Provide the number of lines of the records that include "CallKey", with no other content.

※

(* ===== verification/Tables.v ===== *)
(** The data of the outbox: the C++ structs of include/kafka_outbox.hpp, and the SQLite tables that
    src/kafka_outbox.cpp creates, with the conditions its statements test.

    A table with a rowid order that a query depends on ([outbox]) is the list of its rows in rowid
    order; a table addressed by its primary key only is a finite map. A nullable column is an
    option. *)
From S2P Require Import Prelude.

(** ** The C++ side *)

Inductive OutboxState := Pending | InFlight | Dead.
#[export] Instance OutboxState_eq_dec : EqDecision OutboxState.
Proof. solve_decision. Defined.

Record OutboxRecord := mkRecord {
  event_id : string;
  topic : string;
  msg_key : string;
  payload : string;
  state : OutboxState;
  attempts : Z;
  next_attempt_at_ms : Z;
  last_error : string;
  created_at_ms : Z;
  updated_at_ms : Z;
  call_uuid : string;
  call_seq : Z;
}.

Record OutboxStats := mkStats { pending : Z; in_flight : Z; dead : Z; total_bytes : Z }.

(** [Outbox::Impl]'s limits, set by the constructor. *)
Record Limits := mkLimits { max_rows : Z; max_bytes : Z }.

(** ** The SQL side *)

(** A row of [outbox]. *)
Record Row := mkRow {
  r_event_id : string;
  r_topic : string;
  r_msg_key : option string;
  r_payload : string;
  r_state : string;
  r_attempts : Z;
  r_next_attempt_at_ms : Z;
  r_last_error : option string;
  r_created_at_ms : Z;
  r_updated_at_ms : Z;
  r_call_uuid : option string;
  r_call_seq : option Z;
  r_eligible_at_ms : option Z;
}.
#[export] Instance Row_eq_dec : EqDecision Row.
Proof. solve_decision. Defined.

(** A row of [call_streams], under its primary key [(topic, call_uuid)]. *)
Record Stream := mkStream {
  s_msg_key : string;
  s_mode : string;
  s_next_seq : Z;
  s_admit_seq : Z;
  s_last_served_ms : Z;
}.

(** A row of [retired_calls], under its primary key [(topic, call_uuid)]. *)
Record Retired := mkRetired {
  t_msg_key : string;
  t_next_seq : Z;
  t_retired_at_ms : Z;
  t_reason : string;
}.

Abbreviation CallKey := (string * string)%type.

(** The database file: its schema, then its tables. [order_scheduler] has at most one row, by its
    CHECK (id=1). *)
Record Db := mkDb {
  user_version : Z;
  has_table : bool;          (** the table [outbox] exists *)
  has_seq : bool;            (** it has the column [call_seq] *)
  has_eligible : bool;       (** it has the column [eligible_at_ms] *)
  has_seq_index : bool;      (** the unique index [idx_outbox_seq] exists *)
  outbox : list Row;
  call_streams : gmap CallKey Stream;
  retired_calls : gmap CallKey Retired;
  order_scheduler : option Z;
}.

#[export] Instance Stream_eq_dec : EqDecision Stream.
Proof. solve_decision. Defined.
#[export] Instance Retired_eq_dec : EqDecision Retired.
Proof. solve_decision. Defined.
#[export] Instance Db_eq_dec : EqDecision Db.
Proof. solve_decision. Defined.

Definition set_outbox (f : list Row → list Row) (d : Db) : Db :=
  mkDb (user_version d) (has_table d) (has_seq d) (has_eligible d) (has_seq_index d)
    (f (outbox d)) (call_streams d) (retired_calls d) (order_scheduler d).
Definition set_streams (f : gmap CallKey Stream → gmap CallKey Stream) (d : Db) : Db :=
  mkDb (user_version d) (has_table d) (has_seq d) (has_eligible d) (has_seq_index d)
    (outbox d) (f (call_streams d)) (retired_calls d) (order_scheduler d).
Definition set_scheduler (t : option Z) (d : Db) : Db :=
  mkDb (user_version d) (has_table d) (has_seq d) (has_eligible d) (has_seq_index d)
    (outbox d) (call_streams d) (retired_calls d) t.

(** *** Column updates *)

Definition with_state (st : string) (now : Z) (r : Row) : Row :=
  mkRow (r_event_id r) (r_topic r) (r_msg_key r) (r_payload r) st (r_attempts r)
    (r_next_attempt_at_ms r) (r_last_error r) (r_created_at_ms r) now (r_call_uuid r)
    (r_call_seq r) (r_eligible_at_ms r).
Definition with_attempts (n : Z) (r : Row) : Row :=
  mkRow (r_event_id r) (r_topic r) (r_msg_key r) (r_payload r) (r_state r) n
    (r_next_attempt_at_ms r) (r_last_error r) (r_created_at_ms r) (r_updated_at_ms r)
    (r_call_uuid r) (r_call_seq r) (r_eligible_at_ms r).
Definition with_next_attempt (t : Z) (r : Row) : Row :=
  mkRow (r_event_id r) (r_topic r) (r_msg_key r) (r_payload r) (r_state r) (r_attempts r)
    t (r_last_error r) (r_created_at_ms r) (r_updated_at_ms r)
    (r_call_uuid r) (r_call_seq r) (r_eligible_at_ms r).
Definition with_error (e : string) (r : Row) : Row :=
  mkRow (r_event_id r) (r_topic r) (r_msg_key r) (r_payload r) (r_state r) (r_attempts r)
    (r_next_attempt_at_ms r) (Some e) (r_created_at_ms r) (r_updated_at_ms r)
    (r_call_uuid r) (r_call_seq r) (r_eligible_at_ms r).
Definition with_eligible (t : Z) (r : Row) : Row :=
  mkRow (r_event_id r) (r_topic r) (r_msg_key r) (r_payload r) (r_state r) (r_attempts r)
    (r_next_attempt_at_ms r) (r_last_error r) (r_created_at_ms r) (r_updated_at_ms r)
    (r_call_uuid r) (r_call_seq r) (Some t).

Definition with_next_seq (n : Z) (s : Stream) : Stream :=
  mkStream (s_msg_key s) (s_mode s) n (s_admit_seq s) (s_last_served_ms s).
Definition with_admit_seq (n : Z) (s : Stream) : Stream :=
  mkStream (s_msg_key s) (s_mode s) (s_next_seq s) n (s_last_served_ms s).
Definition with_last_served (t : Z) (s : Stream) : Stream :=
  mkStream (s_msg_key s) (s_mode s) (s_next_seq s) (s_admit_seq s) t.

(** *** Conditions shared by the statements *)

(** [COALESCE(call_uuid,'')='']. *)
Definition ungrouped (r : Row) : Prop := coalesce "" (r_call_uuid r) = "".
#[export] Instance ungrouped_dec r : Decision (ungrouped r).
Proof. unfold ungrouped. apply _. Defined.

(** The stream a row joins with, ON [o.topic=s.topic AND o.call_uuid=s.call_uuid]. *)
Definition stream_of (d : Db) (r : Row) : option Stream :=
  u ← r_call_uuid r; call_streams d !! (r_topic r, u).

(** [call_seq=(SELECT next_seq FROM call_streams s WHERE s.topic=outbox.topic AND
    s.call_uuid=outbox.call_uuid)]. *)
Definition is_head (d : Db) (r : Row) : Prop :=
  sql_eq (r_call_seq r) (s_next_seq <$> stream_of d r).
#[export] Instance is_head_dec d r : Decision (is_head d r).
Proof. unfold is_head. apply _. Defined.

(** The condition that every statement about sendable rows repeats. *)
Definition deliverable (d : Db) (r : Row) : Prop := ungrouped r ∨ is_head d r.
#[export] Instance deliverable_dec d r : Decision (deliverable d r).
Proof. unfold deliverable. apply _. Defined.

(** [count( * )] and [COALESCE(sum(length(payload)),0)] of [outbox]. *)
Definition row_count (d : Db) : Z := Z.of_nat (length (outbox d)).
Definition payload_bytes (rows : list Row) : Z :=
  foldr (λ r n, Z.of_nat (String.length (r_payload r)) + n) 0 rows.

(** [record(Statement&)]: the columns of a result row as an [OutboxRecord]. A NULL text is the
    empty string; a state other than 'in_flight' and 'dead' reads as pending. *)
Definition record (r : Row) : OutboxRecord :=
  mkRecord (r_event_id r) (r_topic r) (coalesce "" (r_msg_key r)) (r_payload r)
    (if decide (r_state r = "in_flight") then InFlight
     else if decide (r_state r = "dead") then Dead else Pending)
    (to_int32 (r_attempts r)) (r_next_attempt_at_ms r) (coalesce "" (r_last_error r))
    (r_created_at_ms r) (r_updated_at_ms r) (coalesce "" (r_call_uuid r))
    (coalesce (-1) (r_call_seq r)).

※

# [OUTPUT FOR THIS EXERCISE]
4